Objective: Secure & private password management, prevent anyone from stealing your passwords.

Option 1: Store Keepass PW file in personal cloud service like OneDrive/GoogleDrive/etc , download file, use KeepassXC to Open

Option 2: Use ProtonPass or similar solution like Bitwarden

Option 3: Host a solution like Vaultwarden

Which would do you choose? Are there more options ? Assume strong masterpassword and strong technical skills

107

You are viewing a single comment
View all comments

Vaultwarden behind mutual tls and reverse proxy and https://github.com/oguzhane/bitwarden-mobile until https://github.com/bitwarden/mobile/pull/2629 is merged

But honestly all services you mentioned are worthy.

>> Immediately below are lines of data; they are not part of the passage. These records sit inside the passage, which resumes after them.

(** * blob-preconfs: the relay auction listener and its signed bids

    A shallow embedding of the Go packages [auction] (the signed bid, its
    digest, signature check and wire codec) and [listener] (the block
    polling loop, the per-block auction round and the bid submission
    surface), followed by the properties proved about them.

    Conventions.
    - A pointer to [big.Int] is an [option Z]: [None] is the nil pointer.
    - A [uint64] is a [Z] kept in the range [0, 2^64) by [Uint64.wrap].
    - [common.Hash], [common.Address] and [hexutil.Bytes] are byte lists.
    - Go's [string] is a [string]; [[]byte(s)] is [list_byte_of_string s].
    - A goroutine is a function of the inputs its [select] statements
      receive, in order; what it sends on a channel is appended to the
      channel's history in the listener state.
    - [os.Exit] and a run-time panic are control results ([ctl]), never
      ordinary return values. *)

From Stdlib Require Import ZArith List Bool Lia Sorting.Sorted.
From Stdlib Require Import Strings.String Strings.Ascii Strings.Byte.
From Stdlib Require Import DecimalString DecimalZ DecimalPos DecimalFacts.
Import ListNotations.

Local Open Scope string_scope.
Local Open Scope list_scope.
Local Open Scope Z_scope.

(* ================================================================== *)
(** ** Machine integers *)

Module Uint64.

Definition modulus : Z := 2 ^ 64.

(** The value a [uint64] holds after a conversion or an overflow. *)
Definition wrap (z : Z) : Z := z mod modulus.

(** Go's conversion [int64(x)] of a [uint64]: the same 64 bits read as
    two's complement. *)
Definition to_int64 (x : Z) : Z :=
  let w := wrap x in
  if w <? 2 ^ 63 then w else w - modulus.

End Uint64.

(* ================================================================== *)
(** ** math/big *)

Module big.

(** [*big.Int]; [None] is nil. *)
Definition Int : Type := option Z.

(** [big.NewInt(x)] for an [int64] value [x]. *)
Definition NewInt (x : Z) : Int := Some x.

(** The [String] method of [Int]: base-10 text, with a leading minus sign for a
    negative value; a nil receiver prints as ["<nil>"]. *)
Definition String (x : Int) : string :=
  match x with
  | None => "<nil>"
  | Some z => NilZero.string_of_int (Z.to_int z)
  end.

(** The [Uint64] method of [Int]: the low 64 bits of the absolute value.  A nil
    receiver is a nil-pointer dereference ([None] here). *)
Definition Uint64 (x : Int) : option Z :=
  match x with
  | None => None
  | Some z => Some (Uint64.wrap (Z.abs z))
  end.

End big.

(* ================================================================== *)
(** ** Control results *)

(** How a call ends: it returns, the process exits through [os.Exit], or
    the goroutine panics. *)
Inductive ctl (A : Type) : Type :=
| Normal (a : A)
| OsExit (code : Z)
| GoPanic (msg : string).

Arguments Normal {A} a.
Arguments OsExit {A} code.
Arguments GoPanic {A} msg.

(** Go's [error] values, by their message. *)
Definition error : Type := string.

(* ================================================================== *)
(** ** go-ethereum: crypto *)

Definition Hash : Type := list byte.
Definition Address : Type := list byte.
Definition Bytes : Type := list byte.

Definition HashLength : nat := 32.
Definition AddressLength : nat := 20.
Definition SignatureLength : nat := 65.

(** [common.Address{}] *)
Definition zeroAddr : Address := repeat x00 AddressLength.

Definition byte_list_eqb (a b : list byte) : bool :=
  if list_eq_dec Byte.byte_eq_dec a b then true else false.

(** The primitives of [github.com/ethereum/go-ethereum/crypto] that the
    package calls. *)
Class Crypto : Type := {
  PrivateKey : Type;
  PublicKey : Type;
  (** [crypto.Keccak256Hash] *)
  Keccak256Hash : list byte -> Hash;
  (** [crypto.Sign(digest, key)]: a 65-byte [R || S || V] signature, or an
      error. *)
  Sign : Hash -> PrivateKey -> Bytes + error;
  (** [crypto.SigToPub(digest, sig)]: the public key that made [sig], or an
      error. *)
  SigToPub : Hash -> Bytes -> PublicKey + error;
  (** [crypto.PubkeyToAddress] *)
  PubkeyToAddress : PublicKey -> Address;
  (** [key.PublicKey] *)
  PrivateKey_Public : PrivateKey -> PublicKey
}.

(** What the library promises about the primitives. *)
Class CryptoLaws (K : Crypto) : Prop := {
  (** a signature recovers to the signing key's public key *)
  Sign_SigToPub : forall h k sig,
    Sign h k = inl sig -> SigToPub h sig = inl (PrivateKey_Public k);
  (** recovery refuses a signature that is not 65 bytes long *)
  SigToPub_length : forall h sig,
    List.length sig <> SignatureLength -> exists e, SigToPub h sig = inr e
}.

(* ================================================================== *)
(** ** package auction: the signed bid *)

Record SignedBid : Type := {
  AmountWei : big.Int;
  L1Block : big.Int;
  Address_ : Address;
  Signature : Bytes
}.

Anything that fits your needs imao

That PR might be a while....
https://github.com/bitwarden/mobile/pull/2629#issuecomment-1731457466

Considering that android is going to prevent users from importing a CA

Edit:

Wait, I think I have my wires crossed.
I think android is removing the ability for apps to install certs.
The user has to manually install a cert, and then select it in the app

Edit again:
Yeh, this is what I was thinking of:
https://httptoolkit.com/blog/android-14-breaks-system-certificate-installation/

But, thinking about it now, I doubt it will actually affect the feature

"But, thinking about it now, I doubt it will actually affect the feature"

It will not

We don't need to import a custom CA authority here just to insatll a client cert

Using let's encrypt is a lot easier to deal with on the client side than modifying CAs, although the initial set up of the server can be a pain in the ass if you're new to it.